Karthik_Test_account · August 11, 2023, 1:21pm

Hi Team,

In our project, we perform a snapshot operation on Word document which means we load an entire word document into Aspose document and split the doc with each paragraph convert the content into stream and then literally into string Base64.This Base 64 is converted to image in the server side (Angular/ HTML). Here the string Base64 contains lot of empty spaces. Please see below for detailed information

Code to convert doc to string Base 64:

var tempSourceDoc = new Document(Source Doc folder);
var tempTargetDoc = new Document(Temp Doc folder);

DocumentBuilder tempSourceDocBuilder = new DocumentBuilder(tempSourceDoc);
DocumentBuilder tempTargetDocBuilder = new DocumentBuilder(tempTargetDoc);

tempSourceDocBuilder.Writeln("Source Para 1");
tempTargetDocBuilder.Writeln("target Para 1");

tempSourceDoc.UpdateFields();
tempTargetDoc.UpdateFields();

tempSourceDoc.Compare(tempTargetDoc, "automated", DateTime.Now);

MemoryStream imageStream = new MemoryStream();
tempSourceDoc.Save(imageStream, Aspose.Words.SaveFormat.Jpeg);

byte[] contentsOfPdf = imageStream.ToArray();
var imageContent = Convert.ToBase64String(contentsOfPdf);

image Content looks like,
SampleImage.GetJpegPageRange.jpeg (73.1 KB)

In the above image you can see for a single para entire page is allocated. I am sure if this is feasible but is it possible to capture the snapshot (string base 64) of only the para content without the space? if yes please guide with the code.

Thanks,
Karthikeyan

Konstantin.Kornilov · August 11, 2023, 7:37pm

@Karthik_Test_account This is expected behavior. Document.Save methods saves entire page to the image. As an easy workaround you could reduce the page size to the desired values via DocumentBuilder.PageSetup property. As a more sophisticated workaround you could determine the paragraph bounding box with LayoutEnumerator class and then crop the page image to the paragraph box.

Karthik_Test_account · August 14, 2023, 12:52pm

Thank you @Konstantin.Kornilov.

Is there a way to read the content of Primary Header alone and load it into a Document and take a snapshot (base 64 string) of that?

Also is there a way to get the entire content/ word count/ content length of a doc from Aspose word?

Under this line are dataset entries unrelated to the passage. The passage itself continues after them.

(** The elements are compared on a domain [P], on which the order is
    asymmetric and "not after" is transitive. *)
Variable P : A -> Prop.
Hypothesis after_asym : forall x y, P x -> P y -> after x y = true -> after y x = false.
Hypothesis not_after_trans : forall x y z, P x -> P y -> P z ->
  after x y = false -> after y z = false -> after x z = false.

Lemma sort_insert_sorted x l :
  P x -> Forall P l ->
  StronglySorted (fun a b => after a b = false) l ->
  StronglySorted (fun a b => after a b = false) (sort_insert after x l).
Proof.
  intros Hx Hl Hs. induction Hs as [|y l Hs IH Hy]; cbn [sort_insert].
  - repeat constructor.
  - inversion Hl as [|? ? Py Pl]; subst.
    destruct (after x y) eqn:E.
    + constructor; [apply IH; assumption|].
      eapply Permutation_Forall; [symmetry; apply sort_insert_perm|].
      constructor; [apply after_asym; assumption|assumption].
    + constructor; [constructor; assumption|].
      constructor; [assumption|].
      rewrite Forall_forall in *. intros z Hz.
      apply (not_after_trans x y z); auto.
Qed.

Konstantin.Kornilov · August 14, 2023, 10:04pm

@Karthik_Test_account Unfortunately it is not possible to render the header alone to the image. But you could render the page with the header to the image, get header bounding box with layout enumerator and crop the image accordingly.
You can get document textual content with Document.GetText() method. Also you could use Document.BuiltInDocumentProperties to get the number of characters, words, lines etc. But it may be required to call Document.UpdateWordCount() method if you update the document content.